Supreme Court Action Today

The Supreme Court's slap down of the Ninth Circuit's rulings on habeas cases, particularly from California, continues today with the lone Per Curiam opinion released this morning.  Felkner v. Jackson (10-797) reaches the court in the context of juror challenges. 

Jackson was tried in California for various sexual offenses.  Two of three prospective black jurors were struck in peremptory challenges.  Jackson claimed the dismissal was on the basis of race.  The first dismissal went without challenge.  At the second striking, Jackson's counsel objected to both strikes.  The prosecutor justified the first strike because the potential juror stated that from the ages of 16 to 30 he was frequently stopped by California police, and he attributed that to his race.  The prosecutor did not want to contend with any lingering animosity on the part of the juror.  The second juror was struck because she had a master's degree in social work, and had interned in the county jail.  The prosecutor stated essentially that he didn't want social workers on his juries.   Jackson's counsel focused mostly on the second juror strike in filing his motion, which the trial court denied.  At least one other non-black juror who also had trouble with police was allowed.  Other potential jurors were questioned about their educational backgrounds while the first juror was not.

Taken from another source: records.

(** Encoding normalises the ticker and nothing else. *)
Lemma reencodeV2_Ok e p :
  reencodeV2 e = Ok p →
  ∃ e', valid_envelope e' ∧ p = envelope_bytes e' ∧
    match e with
    | DeployV2 pv t n => canonicalTicker t ≫= (λ c, Ok (DeployV2 pv c n)) = Ok e'
    | _ => e' = e
    end.
Proof.
  destruct e; cbn [reencodeV2]; intros H.
  - apply encodeDeployV2_Ok in H as (c & Hc & ? & ->). eexists; split; [done|].
    split; [done|]. by rewrite Hc.
  - apply encodeMintV2_Ok in H as [? ->]. by eexists.
  - apply encodeTransferV2_Ok in H as [? ->]. by eexists.
  - apply encodeRedeemV2_Ok in H as [? ->]. by eexists.
Qed.

Lemma blen_envelope_bytes e :
  valid_envelope e →
  blen (envelope_bytes e) =
    match e with
    | DeployV2 _ c _ => 38 + blen (utf8 c)
    | MintV2 _ _ _ => 45
    | TransferV2 _ l => 37 + 9 * Z.of_nat (length l)
    | RedeemV2 _ _ l => 45 + 9 * Z.of_nat (length l)
    end.
Proof.
  unfold envelope_bytes, headerV2, u16be, valid_envelope, valid_tokenId.
  intros H. destruct e; autorewrite with cove_len; rewrite ?blen_allocation_bytes;
    change (blen (be_bytes 2 COVE_WIRE_MAGIC)) with 2; intuition lia.
Qed.

Lemma blen_envelope_small e : valid_envelope e → 4 ≤ blen (envelope_bytes e) ≤ 80.
Proof.
  intros Hv. rewrite blen_envelope_bytes by done.
  destruct e as [pv c n|t a v|t l|t a l]; cbn [valid_envelope] in Hv; try lia.
  destruct Hv as (_ & Hc & _). apply canonicalTicker_Ok in Hc as (_ & _ & _ & ?). lia.
Qed.

Lemma blen_headerV2 op : blen (headerV2 op) = 4.
Proof. done. Qed.
#[local] Hint Rewrite blen_headerV2 : cove_len.

(** Solves the layout and offset conditions of the reading lemmas. *)
Ltac layout :=
  first [done | lia
  | unfold envelope_bytes; rewrite <-?app_assoc; reflexivity
  | autorewrite with cove_len; lia].
(* ===== verification/Covenant.v ===== *)
(** * The covenant state and its transitions: packages/cove-covenant

    [types.ts], [state.ts] and [transition.ts] (version 1), [stateV2.ts] and
    [transitionV2.ts] (the production state), [tokenUtxo.ts], [carrier.ts],
    [anchor.ts] and the commitment of [taproot.ts].  SHA-256 and the curve
    point addition are parameters. *)
From S2P Require Import Prelude Bytes Curve Economics Wire.

(** ** types.ts *)
Inductive CovePhase := PUBLIC_MINT | GRADUATED | LIQUIDITY.

Definition PHASE_PUBLIC_MINT : Z := 0x00.
Definition PHASE_GRADUATED : Z := 0x01.
Definition PHASE_LIQUIDITY : Z := 0x02.

Record CoveState := {
  version : Z;
  tokenId : string;
  phase : CovePhase;
  publicSupplyAtoms : Z;
  reserveSats : Z;
  curveStage : Z;
}.

#[export] Instance CovePhase_eq_dec : EqDecision CovePhase.
Proof. solve_decision. Defined.
#[export] Instance CoveState_eq_dec : EqDecision CoveState.
Proof. solve_decision. Defined.

Definition phaseToByte (p : CovePhase) : Z :=
  match p with
  | PUBLIC_MINT => PHASE_PUBLIC_MINT
  | GRADUATED => PHASE_GRADUATED
  | LIQUIDITY => PHASE_LIQUIDITY
  end.

Definition byteToPhase (b : Z) : result CovePhase :=
  if b =? PHASE_PUBLIC_MINT then Ok PUBLIC_MINT
  else if b =? PHASE_GRADUATED then Ok GRADUATED
  else if b =? PHASE_LIQUIDITY then Ok LIQUIDITY
  else Throw (js_error ("Unknown Cove phase byte " +:+ pretty b)).

(** ** state.ts *)
Definition COVE_STATE_BYTES : Z := 51.
Definition COVE_STATE_VERSION : Z := 1.
Definition STATE_DOMAIN : string := "Cove/State/v1".

Definition writeU64BE (value : Z) : result (list byte) :=
  throw_if ((value <? 0) || (U64_MAX <? value))
    (js_error ("value " +:+ pretty value +:+ " does not fit in u64"));;
  Ok (u64be value).

(** [readU64BE(bytes, offset)] of an array whose length is checked. *)
Definition readU64BE (bytes : list byte) (offset : Z) : result Z := readU64 bytes offset.
(** One pass: the nodes stay correct, the hashes are those of
    [combine_level] and paths of other leaves are untouched. *)
Lemma merge_nodes_spec n level P next P' :
  (length level ≤ n)%nat → merge_nodes level P = (next, P') → NoDup (all_leaves level) →
  (∀ m, m ∈ level → node_ok P m) →
  (∀ m, m ∈ next → node_ok P' m) ∧ all_leaves next = all_leaves level
  ∧ node_hash <$> next = combine_level (node_hash <$> level)
  ∧ (∀ x, x ∉ all_leaves level → P' !! toHex x = P !! toHex x).
Proof.
  revert level P next P'. induction n as [|n IH]; intros level P next P' Hn H Hnd Hok.
  { destruct level; [|cbn in Hn; lia]. cbn in H. injection H as <- <-. split_and!; set_solver. }
  destruct level as [|a [|b rest]]; cbn [merge_nodes] in H; [injection H as <- <-; split_and!; set_solver| |].
  { injection H as <- <-. by split_and!. }
  destruct (merge_nodes rest _) as [next0 P0] eqn:Hrest. injection H as <- <-.
  set (P1 := push_all (node_leaves b) (node_hash a) (push_all (node_leaves a) (node_hash b) P)) in *.
  unfold all_leaves in Hnd. cbn [mbind list_bind] in Hnd. rewrite !NoDup_app in Hnd.
  destruct Hnd as (Hna & Hdab & Hnb & Hdb & Hnr). fold (all_leaves rest) in *.
  assert (∀ x, x ∈ node_leaves a → x ∉ node_leaves b ∧ x ∉ all_leaves rest) as Ha by set_solver.
  assert (∀ x, x ∈ node_leaves b → x ∉ node_leaves a) as Hb by set_solver.
  assert (∀ x, x ∉ node_leaves a → x ∉ node_leaves b → P1 !! toHex x = P !! toHex x) as Hother.
  { intros x ? ?. unfold P1. by rewrite !push_all_other. }
  destruct (IH rest P1 next0 P0) as (Hok0 & Hl0 & Hh0 & Ho0); [cbn in Hn; lia|done|done| |].
  { intros m Hm x Hx. assert (x ∈ all_leaves rest) by (unfold all_leaves; set_solver).
    rewrite Hother by set_solver. apply (Hok m); [set_solver|done]. }
  split_and!.
  - intros m Hm. apply elem_of_cons in Hm as [->|Hm]; [|by apply Hok0].
    intros x Hx. cbn [node_leaves node_hash] in *. apply elem_of_app in Hx as [Hx|Hx].
    + destruct (Ha x Hx) as [Hnxb Hnxr]. rewrite Ho0 by done. unfold P1.
      rewrite push_all_other, push_all_lookup, bool_decide_true by done.
      destruct (Hok a ltac:(set_solver) x Hx) as (p & -> & Hp). eexists. split; [done|].
      unfold fold_path in *. rewrite foldl_app. cbn. by rewrite Hp.
    + rewrite Ho0 by (intros ?; by eapply Hdb). unfold P1.
      rewrite push_all_lookup, bool_decide_true, push_all_other by auto.
      destruct (Hok b ltac:(set_solver) x Hx) as (p & -> & Hp). eexists. split; [done|].
      unfold fold_path in *. rewrite foldl_app. cbn. rewrite Hp. apply tapBranchHash_comm.
  - unfold all_leaves in *. cbn [mbind list_bind node_leaves]. by rewrite Hl0, app_assoc.
  - rewrite !fmap_cons. cbn [combine_level node_hash]. by rewrite Hh0.
  - intros x Hx. unfold all_leaves in Hx. cbn [mbind list_bind] in Hx. fold (all_leaves rest) in Hx.
    rewrite Ho0 by set_solver. apply Hother; set_solver.
Qed.
(** [for (const u of us) this.tokenUtxos.delete(outpointKey(u.txid, u.vout))] *)
Definition delete_utxos (us : list V3TokenUtxo) (m : gmap string V3TokenUtxo) : gmap string V3TokenUtxo :=
  foldl (λ m u, delete (utxo_key u) m) m us.
(** [for (const u of us) this.tokenUtxos.set(outpointKey(u.txid, u.vout), u)] *)
Definition set_utxos (us : list V3TokenUtxo) (m : gmap string V3TokenUtxo) : gmap string V3TokenUtxo :=
  foldl (λ m u, <[utxo_key u := u]> m) m us.

Definition sum_utxos (us : list V3TokenUtxo) : Z := foldl (λ s u, s + tu_amountAtoms u) 0 us.
Definition sum_allocations (l : list TokenAllocation) : Z := foldl (λ s a, s + amount a) 0 l.

(** The carriers of a transfer, or the first allocation that has none. *)
Fixpoint transfer_outputs (tx : Tx) (l : list TokenAllocation) (txid tokenIdHex : string)
    (block : V3BlockInput) (created : list V3TokenUtxo) : list V3TokenUtxo + string :=
  match l with
  | [] => inl created
  | a :: rest =>
      match (if vout a <? 0 then None else tx_outs tx !! Z.to_nat (vout a)) with
      | None => inr "ALLOCATION_VOUT_MISSING"%string
      | Some out =>
          if negb (carrier_out out) then inr "CARRIER_MISMATCH"%string
          else transfer_outputs tx rest txid tokenIdHex block
                 (created ++ [{| tu_txid := txid; tu_vout := vout a; tu_tokenId := tokenIdHex;
                                 tu_amountAtoms := amount a; tu_scriptPubKey := toHex (txo_script out);
                                 tu_createdHeight := blk_height block;
                                 tu_createdBlockHash := blk_hash block |}])
      end
  end.

Definition applyTransfer (st : V3IndexerState) (txid rawHex : string) (tokenId : list byte)
    (allocations : list TokenAllocation) (block : V3BlockInput) : result (ApplyResult * V3IndexerState) :=
  let tokenIdHex := toHex tokenId in
  let no reason := Ok (rejected TRANSFER reason (Some tokenIdHex), st) in
  if negb (bool_decide (is_Some (tokens st !! tokenIdHex))) then no "UNKNOWN_TOKEN"%string
  else
  tx ← of_option bad_tx_hex (tx_fromHex rawHex);
  match resolveTokenInputs st tx tokenIdHex with
  | inr reason => no reason
  | inl spentUtxos =>
  let inSum := sum_utxos spentUtxos in
  let outSum := sum_allocations allocations in
  if negb (inSum =? outSum)
  then no ("TOKEN_CONSERVATION: in=" +:+ pretty inSum +:+ " out=" +:+ pretty outSum)
  else
  match transfer_outputs tx allocations txid tokenIdHex block [] with
  | inr reason => no reason
  | inl createdUtxos =>
  Ok ({| ar_op := Some TRANSFER; ar_valid := true; ar_reason := None; ar_tokenId := Some tokenIdHex;
         ar_undo := Some (UndoTransfer txid spentUtxos createdUtxos); ar_curve := None |},
      with_tables st (tokens st) (backing st)
        (set_utxos createdUtxos (delete_utxos spentUtxos (tokenUtxos st))))
  end end.

(** The change carrier of a redemption: output 4, if there is change. *)
Definition redeem_change (tx : Tx) (change : list TokenAllocation) (changeAtoms : Z)
    (txid tokenIdHex : string) (block : V3BlockInput) : list V3TokenUtxo + string :=
  if 0 <? changeAtoms then
    match tx_outs tx !! 4%nat with
    | None => inr "CHANGE_CARRIER_MISMATCH"%string
    | Some changeOut =>
        if negb (carrier_out changeOut) then inr "CHANGE_CARRIER_MISMATCH"%string
        else match change with
        | [a] =>
            if negb (vout a =? 4) || negb (amount a =? changeAtoms) then inr "TOKEN_CHANGE_MISMATCH"%string
            else inl [{| tu_txid := txid; tu_vout := 4; tu_tokenId := tokenIdHex;
                         tu_amountAtoms := changeAtoms; tu_scriptPubKey := toHex (txo_script changeOut);
                         tu_createdHeight := blk_height block; tu_createdBlockHash := blk_hash block |}]
        | _ => inr "TOKEN_CHANGE_MISMATCH"%string
        end
    end
  else if negb (length change =? 0)%nat then inr "TOKEN_INFLATION"%string
  else inl [].
(** Undoing the record of an accepted operation restores the state. *)
Lemma undo_op_step st txid rawHex block st' ops :
  wf st → fresh (tokenUtxos st) txid → op_step st txid rawHex block st' ops →
  foldl undo_op st' (reverse ops) = st.
Proof.
  intros [_ Ht _ [Hk _ _ _]] Hf [|e r st1 Hp Hacc]; [done|].
  apply parseCoveTx_Cove in Hp.
  destruct e; cbn [cove_accepted] in Hacc.
  - destruct Hacc as (tx & cr & tid & scr & hash & _ & _ & _ & _ & Hnew & _ & _ & _ & -> & ->).
    apply with_tables_restore; cbn; [|rewrite delete_insert_id; [done|]|done].
    + by rewrite delete_insert_id.
    + apply eq_None_not_Some. intros [x Hx]%Ht. congruence.
  - destruct Hacc as (tx & meta & prior & next & gross & fee & cfee & scr & car & cr & hash & _ & Hb
      & _ & _ & _ & _ & _ & _ & _ & _ & _ & _ & _ & _ & _ & _ & -> & ->).
    apply with_tables_restore; cbn; [done| |].
    + by rewrite insert_insert_eq, insert_id.
    + unfold utxo_key. cbn. by rewrite delete_insert_id.
  - destruct Hacc as (tx & spent & created & _ & _ & Hin & _ & _ & _ & Hcr & -> & ->).
    apply transfer_outputs_created in Hcr as (_ & _ & Hcr).
    2:{ destruct Hp as (_ & _ & _ & Hpos & _). eapply Forall_impl; [exact Hpos|]. by intros ? [? ?]. }
    apply with_tables_restore; cbn; [done..|].
    apply (restore_carriers _ _ _ txid); [|done..]. rewrite Hin. by apply keyed_inputs.
  - destruct Hacc as (tx & prior & spent & created & next & gross & fee & payout & scr & hash & _ & Hb
      & _ & _ & Hin & _ & _ & _ & Hch & _ & _ & _ & _ & _ & _ & _ & -> & ->).
    apply with_tables_restore; cbn; [done|by rewrite insert_insert_eq, insert_id|].
    apply (restore_carriers _ _ _ txid); [rewrite Hin; by apply keyed_inputs| |done].
    destruct Hch as [(_ & _ & ->)|(s & _ & _ & _ & _ & ->)]; [constructor|by apply Forall_singleton].
Qed.

Lemma undo_op_record st e op : undo_op (record st e) op = record (undo_op st op) e.
Proof. by destruct op. Qed.

Lemma undo_ops_record evs st ops :
  foldl undo_op (foldl record st evs) ops = foldl record (foldl undo_op st ops) evs.
Proof.
  revert st. induction ops as [|op ops IH]; intros st; cbn; [done|]. rewrite <-IH. f_equal.
  clear IH. revert st. induction evs as [|e evs IH]; intros st; cbn; [done|].
  by rewrite IH, undo_op_record.
Qed.

Lemma restore_spent m spent :
  carriers_in m spent → set_utxos spent (delete_utxos spent m) = m.
Proof.
  intros Hin. apply map_eq. intros k. rewrite (lookup_restore spent m) by done.
  case_decide as Hk; [done|]. rewrite lookup_delete_utxos. by case_decide.
Qed.

Lemma undo_burn st txid ins m spent :
  keyed (tokenUtxos st) → burn_inputs ins (tokenUtxos st) [] = (m, spent) →
  foldl undo_op (with_utxos st m) (reverse (burn_undo txid spent)) = st.
Proof.
  intros Hk (new & Enew & Hin & -> & _)%burn_inputs_spec; [|done]. cbn in Enew. subst new.
  unfold burn_undo, with_utxos. destruct spent as [|u us]; cbn [length Nat.ltb Nat.leb].
  - apply with_tables_id.
  - apply with_tables_restore; [done..|]. by apply (restore_spent (tokenUtxos st) (u :: us)).
Qed.
(** [try { ... } catch (e) { throw new CoveAnalyzeError("REFERENCE_POLICY_REJECTED", e.message) }] *)
Definition reference_policy {A} (m : result A) : result A :=
  try_catch m (λ e, Throw (CoveAnalyzeError "REFERENCE_POLICY_REJECTED" (exn_message e))).

Definition wrong_opcode (expected : string) (e : ParsedEnvelopeV2) : exn :=
  CoveAnalyzeError "WRONG_OPCODE"
    ("expected " +:+ expected +:+ ", got op 0x" +:+ byte_toString16 (envelope_op e)).

Definition analyzeMintTransitionV3 (psbt : Psbt) (view : CoveCanonicalView) (fees : FeeSchedule)
    : result MintAnalysis :=
  wire ← decodeCoveOpReturn psbt;
  match wire with
  | MintV2 tokenId amountAtoms recipientVout =>
      currentState ← of_option (CoveAnalyzeError "UNKNOWN_TOKEN" "token not deployed in view")
        (view_getCurrentBackingState view tokenId);
      backingOutpoint ← of_option (CoveAnalyzeError "UNKNOWN_TOKEN" "no canonical backing outpoint")
        (view_getBackingOutpoint view tokenId);
      let inputs := readPsbtInputs psbt in
      check_backing_input inputs backingOutpoint;;
      canonical ← reference_policy (applyMintV2 currentState amountAtoms);
      protocolFeeSats ← mintFeeSats (grossSats canonical) amountAtoms
        (default (buyFeeBps COVE_FEE_CONFIG) (fs_buyFeeBps fees))
        (default (buyFeeFlatSats COVE_FEE_CONFIG) (fs_buyFeeFlatSats fees))
        (buyFeeLotSats COVE_FEE_CONFIG);
      creatorScript ← of_option (CoveAnalyzeError "CREATOR_UNKNOWN" "the view has no creator for this token")
        (f ← view_getTokenCreatorScript view; f tokenId);
      creatorFee ← creatorFeeSats (grossSats canonical)
        (default (creatorFeeBps COVE_FEE_CONFIG) (fs_creatorFeeBps fees));
      Ok {| ma_tokenId := tokenId; ma_amountAtoms := amountAtoms; ma_recipientVout := recipientVout;
            ma_currentState := currentState; ma_backingOutpoint := backingOutpoint;
            ma_nextState := nextState canonical; ma_grossSats := grossSats canonical;
            ma_protocolFeeSats := protocolFeeSats; ma_creatorFeeSats := creatorFee;
            ma_creatorScript := creatorScript; ma_minerFeeSats := miner_fee psbt;
            ma_backingInputIndex := 0; ma_buyerInputIndices := piv_index <$> tail inputs |}
  | e => Throw (wrong_opcode "MINT" e)
  end.

(** The seller's carriers among the inputs after the first. *)
Fixpoint token_inputs (view : CoveCanonicalView) (tokenId : list byte) (inputs : list PsbtInputView)
    : result (list (Z * TokenUtxo)) :=
  match inputs with
  | [] => Ok []
  | i :: rest =>
      match view_getTokenUtxo view (piv_outpoint i) with
      | None => token_inputs view tokenId rest
      | Some tok =>
          throw_if (negb (bytes_eqb (vu_tokenId tok) tokenId))
            (CoveAnalyzeError "MIXED_TOKEN_INPUT"
               ("input " +:+ pretty (piv_index i) +:+ " is a different token"));;
          toks ← token_inputs view tokenId rest;
          Ok ((piv_index i, tok) :: toks)
      end
  end.

Definition analyzeRedeemTransitionV3 (psbt : Psbt) (view : CoveCanonicalView) (fees : FeeSchedule)
    : result RedeemAnalysis :=
  wire ← decodeCoveOpReturn psbt;
  match wire with
  | RedeemV2 tokenId redeemAmountAtoms changeAllocations =>
      currentState ← of_option (CoveAnalyzeError "UNKNOWN_TOKEN" "token not deployed in view")
        (view_getCurrentBackingState view tokenId);
      backingOutpoint ← of_option (CoveAnalyzeError "UNKNOWN_TOKEN" "no canonical backing outpoint")
        (view_getBackingOutpoint view tokenId);
      let inputs := readPsbtInputs psbt in
      check_backing_input inputs backingOutpoint;;
      toks ← token_inputs view tokenId (tail inputs);
      throw_if (length toks =? 0)%nat
        (CoveAnalyzeError "FORGED_TOKEN_INPUT" "no canonical token input resolves");;
      canonical ← reference_policy (applyRedeemV2 currentState redeemAmountAtoms);
      protocolFeeSats ← redeemFeeSats (grossSats canonical)
        (default (redeemFeeBps COVE_FEE_CONFIG) (fs_redeemFeeBps fees))
        (default (redeemFeeFlatSats COVE_FEE_CONFIG) (fs_redeemFeeFlatSats fees))
        (redeemFeeMinSats COVE_FEE_CONFIG);
      Ok {| ra_tokenId := tokenId; ra_redeemAmountAtoms := redeemAmountAtoms;
            ra_changeAllocations := changeAllocations; ra_currentState := currentState;
            ra_backingOutpoint := backingOutpoint; ra_tokenInputOutpoints := (vu_outpoint ∘ snd) <$> toks;
            ra_tokenInputTotalAtoms := foldl (λ s t, s + vu_amountAtoms t.2) 0 toks;
            ra_nextState := nextState canonical; ra_grossSats := grossSats canonical;
            ra_protocolFeeSats := protocolFeeSats;
            ra_netPayoutSats := grossSats canonical - protocolFeeSats;
            ra_minerFeeSats := miner_fee psbt; ra_backingInputIndex := 0;
            ra_tokenInputIndices := fst <$> toks |}
  | e => Throw (wrong_opcode "REDEEM" e)
  end.

(** ** discoveryOutput.ts *)
Record DiscoveryOutputCheck := {
  doc_present : bool; doc_agrees : bool; doc_allowance : Z; doc_reason : option string
}.

Definition opReturnPayload (script : list byte) : option (list byte) :=
  if (blen script <? 2) || negb (at_is script 0 0x6a) then None
  else
    let len := default 0 (byte_at script 1) in
    if (0x4b <? len) || negb (blen script =? 2 + len) then None
    else Some (subarray script 2 (blen script)).

Definition no_discovery : DiscoveryOutputCheck :=
  {| doc_present := false; doc_agrees := false; doc_allowance := 0; doc_reason := None |}.

(** The message's [slice(0, 96)] keeps the whole payload, which is at most 75
    bytes. *)
Definition checkDiscoveryOutput (outputs : list PsbtOutputView) (binary : ParsedEnvelopeV2)
    (ticker : option string) : DiscoveryOutputCheck :=
  let disagrees reason :=
    {| doc_present := true; doc_agrees := false; doc_allowance := 1; doc_reason := Some reason |} in
  match last outputs with
  | None => no_discovery
  | Some out =>
      if (length outputs <? 2)%nat then no_discovery
      else match opReturnPayload (pov_script out) with
      | None => no_discovery
      | Some payload =>
          match decodeDiscovery payload with
          | None => no_discovery
          | Some _ =>
              if negb (pov_value out =? 0)
              then disagrees ("discovery output carries " +:+ pretty (pov_value out) +:+ " sats; must be 0")
              else if negb (discoveryAgreesWithBinary payload binary ticker)
              then disagrees ("discovery envelope contradicts the binary envelope: "
                              +:+ toString_utf8 payload)
              else {| doc_present := true; doc_agrees := true; doc_allowance := 1; doc_reason := None |}
          end
      end
  end.

(** ** funding.ts *)
Inductive FundingInputVerdict := FundingOk | FundingRefused (code detail : string).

The issue was raised on direct appeal with the California Appellate Court.  There the court stated that the trial judge was able to distinguish bona fide reasons from sham excuses and denied that point of the appeal.  The California Supreme Court affirmed.  Jackson next took his case to Federal District Court where it was governed by the Effective Death Penalty Act of 1996 (AEDPA).  The standard for relief is when the state court's judgment is based on an unreasonable determination of the facts in light of the evidence. The District Court held that the California Court of Appeals findings were not unreasonable.  The Ninth Circuit reversed in a three paragraph opinion.  The paragraph of interest was:

“The prosecutor’s proffered race-neutral bases for peremptorily striking the two African-American jurors were not sufficient to counter the evidence of purposeful discrimination in light of the fact that two out of three prospective African-American jurors were stricken, and the record reflected different treatment of comparably situated jurors.”

The Supreme Court called this statement inexplicable and unexplained, and reversed.  The Court stated that under AEDPA the state court determinations were given great deference.  The juror issue is one that turned on evaluation of credibility.  The California courts examined the issue in detail, and that the conclusion was reasonable.  Then there was this little dig in the opinion:

There was simply no basis for the Ninth Circuit to reach the opposite conclusion, particularly in such a dismissive manner.